(* ===== verification/Proto.v ===== *)
(** * Messages and the other protocol buffers the server handles

    The records of src/common/proto/fleetspeak/common.proto and the parts of
    the protobuf runtime the code calls, which are a parameter ([ProtoLib])
    with the facts relied on in [ProtoLibOK].  A [[]byte] field whose nil-ness
    the code tests is a [gobytes]. *)
From Stdlib Require Import SpecFloat.
From S2P Require Import Prelude.

Module Timestamp.
Record t := Mk { Seconds : Z; Nanos : Z }.
#[global] Instance t_eq_dec : EqDecision t.
Proof. solve_decision. Defined.
End Timestamp.

Module Any.
Record t := Mk { TypeUrl : string; Value : gobytes }.
#[global] Instance t_eq_dec : EqDecision t.
Proof. solve_decision. Defined.
End Any.

Module Address.
Record t := Mk { ClientId : gobytes; ServiceName : string }.
#[global] Instance t_eq_dec : EqDecision t.
Proof. solve_decision. Defined.
End Address.

Module Label.
Record t := Mk { ServiceName : string; Label : string }.
#[global] Instance t_eq_dec : EqDecision t.
Proof. solve_decision. Defined.
#[global] Instance t_countable : Countable t.
Proof.
  apply (inj_countable' (fun l => (ServiceName l, Label l)) (fun p => Mk p.1 p.2)).
  by intros [].
Defined.
End Label.

Module ValidationInfo.
Record t := Mk { Tags : gmap string string }.
#[global] Instance t_eq_dec : EqDecision t.
Proof.
  intros [a] [b]. destruct (decide (a = b)); [left | right]; congruence.
Defined.
End ValidationInfo.

Module Annotations.
Record t := Mk { Entries : list (string * string) }.
#[global] Instance t_eq_dec : EqDecision t.
Proof. solve_decision. Defined.
End Annotations.

Module MessageResult.
Record t := Mk {
  ProcessedTime : option Timestamp.t;
  Failed : bool;
  FailedReason : string;
}.
#[global] Instance t_eq_dec : EqDecision t.
Proof. solve_decision. Defined.
End MessageResult.

Module Message.
(** The enum is open: the wire can carry any number. *)
Inductive Priority := MEDIUM | LOW | HIGH | UnknownPriority (n : Z).
#[global] Instance Priority_eq_dec : EqDecision Priority.
Proof. solve_decision. Defined.

Record t := Mk {
  MessageId : gobytes;
  Source : option Address.t;
  IsBlocklistedSource : bool;
  SourceMessageId : gobytes;
  Destination : option Address.t;
  MessageType : string;
  CreationTime : option Timestamp.t;
  Data : option Any.t;
  ValidationInfo : option ValidationInfo.t;
  Result : option MessageResult.t;
  priority : Priority;
  Background : bool;
  Annotations : option Annotations.t;
}.
#[global] Instance t_eq_dec : EqDecision t.
Proof. solve_decision. Defined.

(** Assignments to single fields. *)
Definition setMessageId v m :=
  Mk v (Source m) (IsBlocklistedSource m) (SourceMessageId m) (Destination m)
    (MessageType m) (CreationTime m) (Data m) (ValidationInfo m) (Result m)
    (priority m) (Background m) (Annotations m).
Definition setSource v m :=
  Mk (MessageId m) v (IsBlocklistedSource m) (SourceMessageId m) (Destination m)
    (MessageType m) (CreationTime m) (Data m) (ValidationInfo m) (Result m)
    (priority m) (Background m) (Annotations m).
Definition setIsBlocklistedSource v m :=
  Mk (MessageId m) (Source m) v (SourceMessageId m) (Destination m)
    (MessageType m) (CreationTime m) (Data m) (ValidationInfo m) (Result m)
    (priority m) (Background m) (Annotations m).
Definition setCreationTime v m :=
  Mk (MessageId m) (Source m) (IsBlocklistedSource m) (SourceMessageId m) (Destination m)
    (MessageType m) v (Data m) (ValidationInfo m) (Result m)
    (priority m) (Background m) (Annotations m).
Definition setData v m :=
  Mk (MessageId m) (Source m) (IsBlocklistedSource m) (SourceMessageId m) (Destination m)
    (MessageType m) (CreationTime m) v (ValidationInfo m) (Result m)
    (priority m) (Background m) (Annotations m).
Definition setValidationInfo v m :=
  Mk (MessageId m) (Source m) (IsBlocklistedSource m) (SourceMessageId m) (Destination m)
    (MessageType m) (CreationTime m) (Data m) v (Result m)
    (priority m) (Background m) (Annotations m).
Definition setResult v m :=
  Mk (MessageId m) (Source m) (IsBlocklistedSource m) (SourceMessageId m) (Destination m)
    (MessageType m) (CreationTime m) (Data m) (ValidationInfo m) v
    (priority m) (Background m) (Annotations m).

(** A message with all fields at their zero value. *)
Definition zero : t :=
  Mk None None false None None "" None None None None MEDIUM false None.
End Message.

(** The server's spb.Broadcast (src/server/proto/fleetspeak_server/broadcasts.proto). *)
Module Broadcast.
Record t := Mk {
  BroadcastId : gobytes;
  Source : option Address.t;
  MessageType : string;
  RequiredLabels : list Label.t;
  ExpirationTime : option Timestamp.t;
  Data : option Any.t;
  Destination : option Address.t;
  GroupName : string;
}.
End Broadcast.

(** The server's spb.Client and spb.ClientContact (admin.proto) and
    spb.ClientResourceUsageRecord (resource.proto). *)
Module Client.
Record t := Mk {
  ClientId : gobytes;
  Labels : list Label.t;
  LastContactTime : Timestamp.t;
  LastContactAddress : string;
  LastContactStreamingTo : string;
  LastClock : option Timestamp.t;
  Blacklisted : bool;
}.
End Client.

Module ClientContact.
Record t := Mk {
  SentNonce : Z;
  ReceivedNonce : Z;
  ObservedAddress : string;
  Timestamp : Timestamp.t;
}.
End ClientContact.

Module ClientResourceUsageRecord.
Record t := Mk {
  Scope : string;
  Pid : Z;
  ProcessStartTime : option Timestamp.t;
  ClientTimestamp : option Timestamp.t;
  ServerTimestamp : option Timestamp.t;
  ProcessTerminated : bool;
  MeanUserCpuRate : spec_float;
  MaxUserCpuRate : spec_float;
  MeanSystemCpuRate : spec_float;
  MaxSystemCpuRate : spec_float;
  MeanResidentMemoryMib : Z;
  MaxResidentMemoryMib : Z;
  MeanNumFds : Z;
  MaxNumFds : Z;
}.
End ClientResourceUsageRecord.

(** mpb.AggregatedResourceUsage and mpb.ResourceUsageData
    (src/common/proto/fleetspeak_monitoring/resource.proto). *)
Module AggregatedResourceUsage.
Record t := Mk {
  MeanUserCpuRate : spec_float;
  MaxUserCpuRate : spec_float;
  MeanSystemCpuRate : spec_float;
  MaxSystemCpuRate : spec_float;
  MeanResidentMemory : spec_float;
  MaxResidentMemory : Z;
  MaxNumFds : Z;
  MeanNumFds : spec_float;
}.
End AggregatedResourceUsage.

Module ResourceUsageData.
Record t := Mk {
  Scope : string;
  Pid : Z;
  ProcessStartTime : option Timestamp.t;
  DataTimestamp : option Timestamp.t;
  ResourceUsage : option AggregatedResourceUsage.t;
  ProcessTerminated : bool;
}.
End ResourceUsageData.

(** What clients send in one contact. *)
Module ContactData.
Record t := Mk {
  SequencingNonce : Z;
  Messages : list Message.t;
  ClientClock : option Timestamp.t;
  AllowedMessages : gmap string Z;
}.
End ContactData.

Module WrappedContactData.
Record t {Signature : Type} := Mk {
  ContactData : string;
  Signatures : list Signature;
  ClientLabels : list string;
}.
Arguments t : clear implicits.
End WrappedContactData.

(** ** The protobuf runtime *)
Class ProtoLib := {
  marshalValidationInfo : ValidationInfo.t -> outcome string;
  unmarshalValidationInfo : string -> outcome ValidationInfo.t;
  marshalAnnotations : Annotations.t -> outcome string;
  unmarshalAnnotations : string -> outcome Annotations.t;
  unmarshalContactData : string -> outcome ContactData.t;
  (** timestamppb.New, AsTime, CheckValid; times are nanoseconds since 1970. *)
  tspbNew : Z -> Timestamp.t;
  tspbAsTime : Timestamp.t -> Z;
  tspbCheckValid : Timestamp.t -> option goerror;
}.

Class ProtoLibOK (L : ProtoLib) : Prop := {
  validationInfo_roundtrip v b :
    marshalValidationInfo v = Ok b -> unmarshalValidationInfo b = Ok v;
  annotations_roundtrip a b :
    marshalAnnotations a = Ok b -> unmarshalAnnotations b = Ok a;
  tspb_roundtrip t : tspbAsTime (tspbNew t) = t;
  tspb_valid t : (- 2 ^ 63 <= t < 2 ^ 63)%Z -> tspbCheckValid (tspbNew t) = None;
}.

(** A concrete runtime: maps without tags and lists without entries are
    encoded as one byte, everything else is refused. *)
#[export] Instance TestProtoLib : ProtoLib := {|
  marshalValidationInfo v :=
    if decide (v = ValidationInfo.Mk ∅) then Ok "0"%string
    else Err (ErrText "proto: unsupported");
  unmarshalValidationInfo s := Ok (ValidationInfo.Mk ∅);
  marshalAnnotations a :=
    if decide (a = Annotations.Mk []) then Ok "0"%string
    else Err (ErrText "proto: unsupported");
  unmarshalAnnotations s := Ok (Annotations.Mk []);
  unmarshalContactData s := Ok (ContactData.Mk 1 [] None ∅);
  tspbNew t := Timestamp.Mk (t / 1000000000) (t mod 1000000000);
  tspbAsTime ts :=
    (Timestamp.Seconds ts * 1000000000 + Timestamp.Nanos ts)%Z;
  tspbCheckValid ts :=
    if ((0 <=? Timestamp.Nanos ts) && (Timestamp.Nanos ts <? 1000000000))%Z then None
    else Some (ErrText "timestamp has out-of-range nanos");
|}.

#[export] Instance TestProtoLibOK : ProtoLibOK TestProtoLib.
Proof.
  split; simpl.
  - intros v b. case_decide; [by intros _; subst | done].
  - intros v b. case_decide; [by intros _; subst | done].
  - intros t. pose proof (Z.div_mod t 1000000000 ltac:(lia)). lia.
  - intros t _. pose proof (Z.mod_pos_bound t 1000000000 ltac:(lia)).
    destruct (Z.leb_spec 0 (t mod 1000000000)); [|lia].
    by destruct (Z.ltb_spec (t mod 1000000000) 1000000000); [|lia].
Qed.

== PROBLEM STATEMENT ==
Wherever the string "then" occurs in the records above, copy that line.

== REPLY ==
    if decide (v = ValidationInfo.Mk ∅) then Ok "0"%string
    if decide (a = Annotations.Mk []) then Ok "0"%string
    if ((0 <=? Timestamp.Nanos ts) && (Timestamp.Nanos ts <? 1000000000))%Z then None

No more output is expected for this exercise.